# BEV-CLIP: Multi-modal BEV Retrieval Methodology for Complex Scene in Autonomous Driving

![method](figs/method.png "model arch")

## Abstract

The demand for the retrieval of complex scene data in autonomous driving is increasing, especially as passenger vehicles have been equipped with the ability to navigate urban settings, with the imperative to address long-tail scenarios. Meanwhile, under the pre-existing two dimensional image retrieval method, some problems may arise with scene retrieval, such as lack of global feature representation and sub-par text retrieval ability. To address these issues, we have proposed \textbf{BEV-CLIP}, the first multimodal BEV retrieval methodology that utilize descriptive text as an input to retrieve corresponding scenes. This methodology applies the semantic feature extraction abilities of a large language model (LLM) to facilitate zero-shot retrieval of extensive text descriptions, and incorporates semi-structured information from a knowledge graph to improve the semantic richness and variety of the language embedding. Our experiments result in 87.66\% accuracy on NuScenes dataset in text-to-BEV feature retrieval. The demonstrated cases in our paper support that our retrieval method is also indicated to be effective in identifying certain long-tail corner scenes.

## Installation

**a.Create a conda virtual environment**
```shell
conda create -n bev-clip python=3.8 -y
conda activate bev-clip
```

**b.

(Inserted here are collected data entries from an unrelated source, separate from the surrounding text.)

(** * Prescription OCR server: the persistence and extraction contract

    A shallow embedding of the Express server (the flat-file Result Store,
    the Result File Archive and their HTTP handlers) and of the extraction
    client [processPrescriptionImage], with the properties the specification
    states about them.

    JavaScript strings are sequences of UTF-16 code units; the model keeps
    the code units below 256, one per [ascii].  Numbers are the integer
    valued ones ([Date.now()] ids are).

    After the properties of the specification come those of the routes
    taken together: what each answers and writes, the listing of the
    archive, the start of the server, and the two requests the interface
    sends for an extracted result. *)

From Stdlib Require Import ZArith Ascii String List Lia Bool.
From Stdlib Require Import DecimalString DecimalFacts DecimalN.
From stdpp Require Import gmap strings.

Open Scope string_scope.

(** ** String primitives of the JavaScript runtime used by the sources *)

Module Js.

(** [s.length] *)
Definition len (s : string) : nat := String.length s.

(** The class [\s] of a regular expression, on code units below 256:
    TAB, LF, VT, FF, CR, SPACE and NBSP. *)
Definition is_space (c : ascii) : bool :=
  let n := nat_of_ascii c in
  ((9 <=? n) && (n <=? 13) || (n =? 32) || (n =? 160))%nat.

(** [s.replace(/\s+/g, "_")]: the scan emits one underscore when it
    enters a run of white space and nothing for the rest of the run. *)
Fixpoint replace_spaces_from (in_run : bool) (s : string) : string :=
  match s with
  | EmptyString => EmptyString
  | String c r =>
      if is_space c
      then if in_run then replace_spaces_from true r
           else String "_" (replace_spaces_from true r)
      else String c (replace_spaces_from false r)
  end.

Definition replace_spaces (s : string) : string := replace_spaces_from false s.

(** [s.replace(/[:.]/g, "-")] *)
Definition is_colon_or_dot (c : ascii) : bool :=
  (Ascii.eqb c ":" || Ascii.eqb c ".")%char.

Fixpoint replace_colon_dot (s : string) : string :=
  match s with
  | EmptyString => EmptyString
  | String c r => String (if is_colon_or_dot c then "-"%char else c) (replace_colon_dot r)
  end.

(** [s.slice(0, -k)] for a positive [k]: the end index is
    [max (s.length - k) 0]. *)
Definition slice_drop_last (k : nat) (s : string) : string :=
  String.substring 0 (len s - k) s.

(** [s.split(sep)] for a one-character separator: never empty, the
    empty string splits into one empty piece. *)
Fixpoint split (sep : ascii) (s : string) : list string :=
  match s with
  | EmptyString => [EmptyString]
  | String c r =>
      if Ascii.eqb c sep then EmptyString :: split sep r
      else match split sep r with
           | p :: ps => String c p :: ps
           | [] => [String c EmptyString]
           end
  end.

(** [s.startsWith(p)] *)
Definition startsWith (s p : string) : bool := String.prefix p s.

(** [pieces.join(sep)] *)
Fixpoint join (sep : string) (pieces : list string) : string :=
  match pieces with
  | [] => EmptyString
  | [p] => p
  | p :: ps => p +:+ sep +:+ join sep ps
  end.

(** [v || d] where [v] is a string or [undefined] ([None]): the empty
    string is falsy too. *)
Definition or_default (v : option string) (d : string) : string :=
  match v with
  | Some s => if String.eqb s "" then d else s
  | None => d
  end.

(** [s.endsWith(suffix)] *)
Definition endsWith (s suffix : string) : bool :=
  (len suffix <=? len s)%nat &&
  String.eqb (String.substring (len s - len suffix) (len suffix) s) suffix.

(** [s.includes(c)] for a single character *)
Fixpoint hasChar (c : ascii) (s : string) : bool :=
  match s with
  | EmptyString => false
  | String x r => Ascii.eqb x c || hasChar c r
  end.

(** What follows the prefix [p] in [s], if [s] starts with it *)
Fixpoint dropPrefix (p s : string) : option string :=
  match p with
  | EmptyString => Some s
  | String a p' =>
      match s with
      | String b s' => if Ascii.eqb a b then dropPrefix p' s' else None
      | EmptyString => None
      end
  end.

End Js.

(** ** Node's [path] module (POSIX flavour) *)

Module Path.

Definition sep : ascii := "/"%char.

Definition isAbsolute (p : string) : bool :=
  match p with
  | String c _ => Ascii.eqb c sep
  | EmptyString => false
  end.

Definition endsWithSep (p : string) : bool :=
  match String.get (Js.len p - 1) p with
  | Some c => Ascii.eqb c sep
  | None => false
  end.

(** One step of [normalizeString]: [stack] holds the segments kept so
    far, the last one first.  Empty segments and ["."] are dropped; [".."]
    removes the last kept segment unless there is none or it is [".."]
    itself, where it is kept only if [allowAboveRoot]. *)
Definition normalizeStep (allowAboveRoot : bool) (stack : list string) (seg : string)
  : list string :=
  if decide (seg = "") then stack
  else if decide (seg = ".") then stack
  else if decide (seg = "..") then
    match stack with
    | top :: below =>
        if decide (top = "..")
        then (if allowAboveRoot then ".." :: stack else stack)
        else below
    | [] => if allowAboveRoot then [".."] else []
    end
  else seg :: stack.

(** What holds of the segments [normalizeString] keeps: they are not
    empty and do not start with the separator. *)
Definition kept (seg : string) : Prop :=
  seg <> "" /\ isAbsolute seg = false.

Definition normalizeString (p : string) (allowAboveRoot : bool) : string :=
  Js.join "/" (rev (fold_left (normalizeStep allowAboveRoot) (Js.split sep p) [])).

(** [path.normalize] *)
Definition normalize (p : string) : string :=
  if decide (p = "") then "."
  else
    let isAbs := isAbsolute p in
    let trailing := endsWithSep p in
    let q := normalizeString p (negb isAbs) in
    if decide (q = "") then
      (if isAbs then "/" else if trailing then "./" else ".")
    else
      let q := if trailing then q +:+ "/" else q in
      if isAbs then "/" +:+ q else q.

(** [path.join(...args)]: empty arguments are skipped, the others are
    glued with the separator and the result is normalized. *)
Definition join (args : list string) : string :=
  match filter (fun a => a ≠ "") args with
  | [] => "."
  | parts => normalize (Js.join "/" parts)
  end.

Install other requirements**
```shell
pip install -r requirements.txt
```

## Train and Test

**Training BEV-CLIP with Multi-GPU**

Our method requires offline production of bev features and caption files, please ensure you have prepared these data and NuScenes dataset

```bash
torchrun --nproc_per_node=$GPU_NUM \
    --nnodes=${NODE_NUM} \
    --node_rank=${RANK} \
    --master_addr=${MASTER_ADDR} \
    --master_port=${MASTER_PORT} \
    -m src.training.main \
    --dataset-type "bev" \
    --train-data "/path/to/train_caption.json" \
    --val-data "/path/to/val_caption.json" \
    --input_dir "/path/to/bev_features" \
    --batch-size 32 \
    --lr 1e-4 \
    --epochs 100 \
    --workers 4 \
    --logs /path/to/output_dir \
    --bev-eval-vis \
    --gather-with-grad \
    --change-text-encoder 'LoRA' \
    --use-scp \
    --knowledge-graph \
    --use-caption-loss \
```


**Testing BEV-CLIP with Single GPU**
```bash
python -m src.training.main \
    --dataset-type "bev" \
    --val-data "/path/to/val_caption.json" \
    --input_dir "/path/to/bev_features" \
    --batch-size 32 \
    --workers 8 \
    --resume "/path/to/resume" \
    --bev-eval-vis \
    --change-text-encoder 'LoRA' \
    --use-scp \
    --knowledge-graph \
    --use-caption-loss \
```


## Results
 We observe our best result on the combination of Llama2, LoRA, SCP, distmult knowledge graph embedding and caption generation head, which are the accuracy proportions of 85.78\% and 87.66\% on BEV-to-text rank@1 and text-to-BEV rank@1 respectively. And we have exceeded 99\% of accuracy for the remaining indicators, which out-performs the compared baseline method. These experimental results demonstrate that our proposed BEV-CLIP method can effectively solve the BEV retrieval problem. 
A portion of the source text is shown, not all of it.